(* ===== verification/Semaphore.v ===== *)
(** * Counting semaphores

    src/semaphore/src/semaphore.c. Every operation runs under the spinlock of
    the semaphore except while it sleeps, so an execution is an interleaving
    of critical sections: entering one of the down routines, resuming in one
    after [schedule_timeout], [up] and [down_trylock]. *)

From stdpp Require Import base numbers list option gmap.
From Stdlib Require Import ZArith Lia.
From S2P Require Import Prelude.

#[local] Set Warnings "-clear-no-such-hyp".

Open Scope Z_scope.

Module Semaphore.

Definition EINTR : Z := 4.
Definition ETIME : Z := 62.
Definition TASK_INTERRUPTIBLE : Z := 1.
Definition TASK_UNINTERRUPTIBLE : Z := 2.
Definition TASK_WAKEKILL : Z := 256.
Definition TASK_KILLABLE : Z := Z.lor TASK_WAKEKILL TASK_UNINTERRUPTIBLE.
Definition MAX_SCHEDULE_TIMEOUT : Z := 2 ^ 63 - 1.

(** The waiters are named by their tasks, in the order of the list. *)
Record semaphore := MkSem { count : Z; wait_list : list Z }.

Definition sema_init (val : Z) : semaphore := MkSem (u32 val) [].

(** The signals of a task: whether one is pending, whether it is fatal. *)
Record signals := MkSignals { pending : bool; fatal : bool }.
(* ===== verification/RbtreeInsert.v ===== *)
(** * Red-black trees: insertion

    [__rb_insert]: from a red node at the end of a path the loop recolours or
    rotates until no red node has a red parent. *)

From stdpp Require Import base numbers list option sets.
From Stdlib Require Import ZArith Lia.
From S2P Require Import Prelude Rbtree RbtreeSpec RbtreeHeap.

Open Scope Z_scope.

Module RbtreeInsert.
Import Rbtree RbtreeSpec RbtreeHeap.

Lemma insert_case3_ok h k d p g x s u q :
  crep h g k → __rb_parent_color (nodes h g) = tag (par k) Black → child (opp d) (nodes h g) = ptr u →
  child d (nodes h p) = ptr x → rep (nodes h) p x → rep (nodes h) q s → rep (nodes h) g u → black s →
  NoDup (celems k ++ g :: p :: elems x ++ elems s ++ elems u) →
  Forall valid (celems k ++ g :: p :: elems x ++ elems s ++ elems u) →
  ∃ h', insert_case3 d p g (ptr s) h = Ok h' ∧ holds h' k (mk d Black x p (mk d Red s g u)).
Proof.
  intros Hk Hpc Hu Hx Hrx Hrs Hru Hs Hnd Hv. unpack Hnd Hv. unfold insert_case3. run.
  eapply (rotate_holds _ _ _ _ _ Red).
  - keep_path Hk.
  - fields. done.
  - new_tree.
  - apply ptr_mk.
  - apply in_mk_far, in_mk.
  - same_addresses Hnd.
  - same_addresses Hv.
Qed.

Lemma insert_inner_ok h k d s p a n b g u :
  holds h k (mk d Black (mk d Red s p (mk d Red a n b)) g u) → black a → black b →
  ∃ h', ('(h, parent, tmp) ← insert_case2 d n p n h; insert_case3 d parent g tmp h) = Ok h' ∧
        holds h' k (mk d Black (mk d Red s p a) n (mk d Red b g u)).
Proof.
  intros (Hrep & Hk & Hnd & Hv) Ha Hb. open_tree.
  rewrite ?elems_mk in Hnd, Hv. unpack Hnd Hv.
  unfold insert_case2. rewrite Z.eqb_refl. run.
  known.
  eapply (insert_case3_ok _ k d n g (mk d Red s p a) b u); try done.
  - keep_path Hk.
  - known. done.
  - known. done.
  - known. by rewrite ptr_mk.
  - new_tree.
  - subtree.
  - subtree.
  - same_addresses Hnd.
  - same_addresses Hv.
Qed.

(** The node is on the outer side. *)
Lemma insert_outer_ok h k d x p s g u :
  holds h k (mk d Black (mk d Red x p s) g u) → x ≠ E → black s →
  ∃ h', ('(h, parent, tmp) ← insert_case2 d (ptr x) p (ptr s) h; insert_case3 d parent g tmp h) = Ok h' ∧
        holds h' k (mk d Black x p (mk d Red s g u)).
Proof.
  intros (Hrep & Hk & Hnd & Hv) Hx Hs. open_tree. rewrite ?elems_mk in Hnd, Hv. unpack Hnd Hv.
  apply ptr_elem in Hx. unfold insert_case2. rewrite (proj2 (Z.eqb_neq (ptr x) (ptr s))).
  - eapply (insert_case3_ok h k d p g x s u); try eassumption; [same_addresses Hnd|same_addresses Hv].
  - apply notin_ptr; [notin|nz].
Qed.

(** The uncle is red: the colours flip and the violation moves up. *)
Lemma insert_flip_ok loop h k d e t p s g ua uq ub :
  holds h k (mk d Black (mk e Red t p s) g (mk d Red ua uq ub)) →
  ∃ h', insert_side loop d h (ptr t) p g = loop h' g (par k) ∧
        holds h' k (mk d Red (mk e Black t p s) g (mk d Black ua uq ub)).
Proof.
  intros (Hrep & Hk & Hnd & Hv). open_tree. rewrite ?elems_mk in Hnd, Hv. unpack Hnd Hv.
  pose proof (par_aligned k ltac:(assumption)).
  unfold insert_side. run. known.
  unfold red_node, rb_is_red. rewrite (proj2 (Z.eqb_neq uq 0)) by nz. run. known.
  rewrite is_red_tag by (by apply valid_aligned). run. unfold rb_parent. known. rewrite parent_tag by done. run.
  eexists. split; [reflexivity|]. split; [new_tree|]. split; [rewrite ptr_mk; keep_path Hk|].
  split; [same_addresses Hnd|same_addresses Hv].
Qed.

(** The uncle is not red: the rotations. *)
Lemma insert_rotate_ok loop h k d e l n r p s g u m :
  holds h k (mk d Black (mk e Red (T Red l n r) p s) g u) →
  rb (T Red l n r) m → rb s m → black s → rb u m → black u →
  ∃ h' t', insert_side loop d h n p g = Ok h' ∧ holds h' k t' ∧ black t' ∧ rb t' (S m) ∧
    elems t' = elems (mk d Black (mk e Red (T Red l n r) p s) g u).
Proof.
  intros Hh (Hl & Hr & Hbl & Hbr) Hs Hbs Hu Hbu.
  pose proof Hh as (Hrep & Hk & Hnd & Hv). open_tree. rewrite ?elems_mk in Hnd, Hv. unpack Hnd Hv.
  unfold insert_side. run. known.
  rewrite (red_node_ok h g u), Hbu by (done || by apply valid_aligned). run.
  assert (e = d ∨ e = opp d) as [->| ->] by (destruct d, e; auto).
  - destruct (insert_outer_ok h k d (T Red l n r) p s g u) as (h' & Hrun & Hh'); [done..|].
    exists h', (mk d Black (T Red l n r) p (mk d Red s g u)). known. split; [exact Hrun|].
    split; [done|]. split; [apply root_color_mk|]. split; [|destruct d; in_order].
    apply rb_mk_black. exists m. by rewrite rb_mk_red.
  - rewrite mk_opp in Hh. destruct (mk_view d Red l n r) as (a & b & Ht). rewrite Ht in Hh.
    assert (rb a m ∧ rb b m ∧ black a ∧ black b) as (Ha & Hb & Hba & Hbb) by (rewrite <- (rb_mk_red d a n b), <- Ht; done).
    destruct (insert_inner_ok h k d s p a n b g u) as (h' & Hrun & Hh'); [done..|].
    exists h', (mk d Black (mk d Red s p a) n (mk d Red b g u)). rewrite opp_opp in *. known. split; [exact Hrun|].
    split; [done|]. split; [apply root_color_mk|]. split.
    + apply rb_mk_black. exists m. by rewrite !rb_mk_red.
    + rewrite Ht, mk_opp. destruct d; in_order.
Qed.

(** The loop from a red node at the end of a path: the node becomes the root. *)
Lemma insert_root_ok h l n r m :
  holds h [] (T Red l n r) → rb (T Red l n r) m →
  ∃ h' t', rb_set_parent_color n 0 RB_BLACK h = Ok h' ∧ repr h' t' ∧ rbtree t' ∧ elems t' = elems (T Red l n r).
Proof.
  intros (Hrep & Hc & Hnd & Hv) (Hl & Hr & _).
  change (T Red l n r) with (mk L Red l n r) in *. open_tree. rewrite ?elems_mk in Hnd, Hv. unpack Hnd Hv. run.
  eexists _, (mk L Black l n r). split; [reflexivity|]. split; [|split; [|done]].
  - split; [by rewrite ptr_mk|]. split; [new_tree|]. split; [same_addresses Hnd|same_addresses Hv].
  - split; [done|]. exists (S m). apply rb_mk_black. by exists m.
Qed.

(** Two levels of the path at a red parent. *)
Lemma insert_two_ok loop h k d e l n r p s g u m :
  holds h (Fr e Red p s :: Fr d Black g u :: k) (T Red l n r) →
  crb (Fr e Red p s :: Fr d Black g u :: k) m → rb (T Red l n r) m →
  (∀ h' l' r', holds h' k (T Red l' g r') → rb (T Red l' g r') (S m) →
     ∃ h'' t', loop h' g (par k) = Ok h'' ∧ repr h'' t' ∧ rbtree t' ∧ elems t' = elems (plug k (T Red l' g r'))) →
  ∃ h' t', insert_side loop d h n p g = Ok h' ∧ repr h' t' ∧ rbtree t' ∧
    elems t' = elems (plug (Fr e Red p s :: Fr d Black g u :: k) (T Red l n r)).
Proof.
  rewrite !holds_up. simpl. intros Hh (Hs & Hbs & (Hu & Hk) & _) Hrb Hloop. destruct (root_color u) eqn:Hcu.
  - destruct u as [|c ul uq ur]; [done|]. simpl in Hcu. subst c. destruct (mk_view d Red ul uq ur) as (ua & ub & Hu').
    rewrite Hu' in *. apply rb_mk_red in Hu as (Hua & Hub & _).
    destruct (insert_flip_ok loop h k d e (T Red l n r) p s g ua uq ub Hh) as (h1 & Hrun & Hh1). simpl in Hrun.
    rewrite Hrun. assert (∃ l' r', mk d Red (mk e Black (T Red l n r) p s) g (mk d Black ua uq ub) = T Red l' g r' ∧
      rb (T Red l' g r') (S m)) as (l' & r' & Ht & Hrb').
    { assert (rb (mk d Red (mk e Black (T Red l n r) p s) g (mk d Black ua uq ub)) (S m)) as H.
      { apply rb_mk_red. rewrite !root_color_mk, !rb_mk_black. split_and!; [by exists m..|done|done]. }
      destruct d; simpl in *; eauto. }
    rewrite Ht in Hh1.
    assert (elems (plug k (T Red l' g r')) =
      elems (plug k (mk d Black (mk e Red (T Red l n r) p s) g (mk d Red ua uq ub)))) as He.
    { apply plug_elems_eq. rewrite <- Ht. by destruct d, e. }
    rewrite <- He. by apply Hloop.
  - destruct (insert_rotate_ok loop h k d e l n r p s g u m) as (h1 & t1 & Hrun & Hh1 & Hb1 & Hrb1 & He1); [done..|].
    exists h1, (plug k t1). split; [done|]. split; [by apply holds_plug|].
    split; [apply (plug_rbtree k t1 (S m)); auto|]. by apply plug_elems_eq.
Qed.

Lemma insert_loop_ok fuel : ∀ h k l n r m,
  (length k < fuel)%nat → holds h k (T Red l n r) → crb k m → rb (T Red l n r) m →
  ∃ h' t', insert_loop fuel h n (par k) = Ok h' ∧ repr h' t' ∧ rbtree t' ∧ elems t' = elems (plug k (T Red l n r)).
Proof.
  induction fuel as [|fuel IH]; intros h k l n r m Hf Hh Hk Hrb; [lia|].
  destruct k as [|[e c p s] k]; [by eapply insert_root_ok|]. cbn [insert_loop par fp].
  pose proof Hh as (Hrep & Hc & Hnd & Hv). simpl in Hc, Hnd, Hv. destruct Hc as (Hpc & Hcn & Hco & Hrs & Hc).
  unpack Hnd Hv. pose proof (par_aligned k ltac:(assumption)) as Hal.
  rewrite (proj2 (Z.eqb_neq p 0)) by nz. run. unfold rb_is_black, rb_red_parent. known. rewrite is_black_tag by done.
  destruct c.
  - destruct k as [|[d [] g u] k]; simpl in Hk; [tauto..| | ]; [destruct_and!; done|]. simpl in *.
    destruct Hc as (Hgpc & Hgn & Hgo & Hru & Hc). rewrite tag_red. unpack_all. run.
    rewrite (side_branch (λ d, insert_side (insert_loop fuel) d h n p g) d); [|done|].
    + apply (insert_two_ok _ h k d e l n r p s g u m); [done| |done|].
      * simpl. tauto.
      * intros h' l' r' Hh' Hrb'. apply (IH h' k l' g r' (S m)); [lia|done| |done]. tauto.
    + rewrite Hgo. apply notin_ptr; [notin|nz].
  - exists h, (plug (Fr e Black p s :: k) (T Red l n r)). split; [done|].
    split; [by apply holds_plug|]. split; [|done]. apply (plug_rbtree _ _ m); [done..|]. by right.
Qed.

(** [rb_link_node] hangs a red leaf at the end of the path. *)
Lemma rb_link_ok h k d n :
  repr h (plug k E) → valid n → n ∉ elems (plug k E) → match k with f :: _ => fd f = d | [] => True end →
  ∃ h', rb_link_node h n (par k) d = Ok h' ∧ holds h' k (T Red E n E).
Proof.
  intros Hh%holds_plug Hn Hnk Hd. rewrite elems_plug in Hnk. simpl in Hnk. rewrite app_nil_r in Hnk.
  destruct Hh as (_ & Hk & Hnd & Hv). simpl in *. rewrite app_nil_r in Hnd, Hv.
  assert (Hput : ∀ z, z ≠ n → nodes (put h n (MkNode (par k) 0 0)) z = nodes h z).
  { intros z Hz. unfold put, upd_node. simpl. by rewrite (proj2 (Z.eqb_neq z n) Hz). }
  assert (Hnew : nodes (put h n (MkNode (par k) 0 0)) n = MkNode (par k) 0 0) by (unfold put, upd_node; simpl; by rewrite Z.eqb_refl).
  set (h1 := put h n (MkNode (par k) 0 0)) in *.
  assert (Hk1 : crep h1 0 k) by (eapply crep_agree; [| |exact Hk]; [done|]; intros z Hz; apply Hput; set_solver).
  assert (Hrest : NoDup (celems k ++ [n]) ∧ Forall valid (celems k ++ [n])).
  { split; [apply NoDup_app; split; [done|]; split; [|apply NoDup_singleton]|].
    { intros z Hz ->%list_elem_of_singleton. done. }
    apply Forall_app. split; [done|by constructor]. }
  unfold rb_link_node. rewrite (proj2 (Z.eqb_neq n 0)) by nz. cbv zeta. fold h1. clearbody h1.
  destruct k as [|[e c p s] k]; simpl in *.
  - eexists. split; [reflexivity|]. split; [simpl; by rewrite Hnew|]. done.
  - subst e. unpack_all. destruct Hk1 as (Hpc & Hc & Ho & Hs & Hk1).
    rewrite (proj2 (Z.eqb_neq p 0)) by nz. run. eexists. split; [reflexivity|]. destruct Hrest as [Hnd' Hv'].
    split; [cbn [rep par fp]; fields; by rewrite Hnew, tag_red|]. split; [|done].
    cbn [crep ptr fp fd fc fs]. split_and!; fields; try done.
    + keep Hs.
    + keep_path Hk1.
Qed.

Lemma rb_insert_ok fuel h k d n :
  repr h (plug k E) → rbtree (plug k E) → valid n → n ∉ elems (plug k E) →
  match k with f :: _ => fd f = d | [] => True end →
  (depth (length (elems (plug k E))) < fuel)%nat →
  ∃ h1 h' t', rb_link_node h n (par k) d = Ok h1 ∧ rb_insert_color fuel h1 n = Ok h' ∧ repr h' t' ∧ rbtree t' ∧
    elems (plug k E) = cbefore k ++ cafter k ∧ elems t' = cbefore k ++ n :: cafter k.
Proof.
  intros Hh Ht Hn Hnk Hd Hf. destruct (rb_link_ok h k d n) as (h1 & Hl & Hh1); [done..|].
  destruct (plug_rb_inv k E Ht) as (m & Hk & Hm & _). simpl in Hm. subst m.
  pose proof (length_le_height k E) as Hlen. pose proof (rbtree_height _ Ht).
  destruct (insert_loop_ok fuel h1 k E n E 0) as (h' & t' & Hrun & Hh' & Ht' & He); [simpl in *; lia|done..|].
  exists h1, h', t'. split; [done|]. split.
  { unfold rb_insert_color, __rb_insert. run. destruct Hh1 as ((-> & _) & _). simpl. unfold rb_red_parent. simpl.
    by rewrite tag_red. }
  split; [done|]. split; [done|]. rewrite He, !elems_plug_seq. done.
Qed.

(** C14: linking a fresh node at the end of a search path and rebalancing with
    [rb_insert_color] never dereferences NULL, ends within [depth] iterations,
    and leaves a red-black tree with the node inserted at the place it was
    linked and the order of the other nodes unchanged. *)
Theorem rb_insert_correct fuel h k d n :
  repr h (plug k E) → rbtree (plug k E) → valid n → n ∉ elems (plug k E) →
  match k with f :: _ => fd f = d | [] => True end →
  (depth (length (elems (plug k E))) < fuel)%nat →
  ∃ h1 h' t', rb_link_node h n (par k) d = Ok h1 ∧ rb_insert_color fuel h1 n = Ok h' ∧ repr h' t' ∧ rbtree t' ∧
    elems (plug k E) = cbefore k ++ cafter k ∧ elems t' = cbefore k ++ n :: cafter k.
Proof. apply rb_insert_ok. Qed.

(** The fourth node, at the right end of the sample tree. *)
Lemma rb_insert_correct_witness :
  ∃ h1 h' t', rb_link_node sample_heap 16 12 R = Ok h1 ∧ rb_insert_color 5 h1 16 = Ok h' ∧ repr h' t' ∧ rbtree t' ∧
    elems sample_tree = [4; 8; 12] ∧ elems t' = [4; 8; 12; 16].
Proof.
  apply (rb_insert_correct 5 sample_heap [Fr R Red 12 E; Fr R Black 8 (T Red E 4 E)] R 16).
  - exact sample_repr.
  - exact sample_rbtree.
  - done.
  - apply (bool_decide_unpack _); vm_compute; exact I.
  - done.
  - by apply Nat.ltb_lt.
Defined.

End RbtreeInsert.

* _Your goal_:
Lines from the one holding "t', rb_link_node sample_heap" through the last line of the material are to be repeated exactly; no other lines belong in the answer.

* _Result of the exercise_:
  ∃ h1 h' t', rb_link_node sample_heap 16 12 R = Ok h1 ∧ rb_insert_color 5 h1 16 = Ok h' ∧ repr h' t' ∧ rbtree t' ∧
    elems sample_tree = [4; 8; 12] ∧ elems t' = [4; 8; 12; 16].
Proof.
  apply (rb_insert_correct 5 sample_heap [Fr R Red 12 E; Fr R Black 8 (T Red E 4 E)] R 16).
  - exact sample_repr.
  - exact sample_rbtree.
  - done.
  - apply (bool_decide_unpack _); vm_compute; exact I.
  - done.
  - by apply Nat.ltb_lt.
Defined.

End RbtreeInsert.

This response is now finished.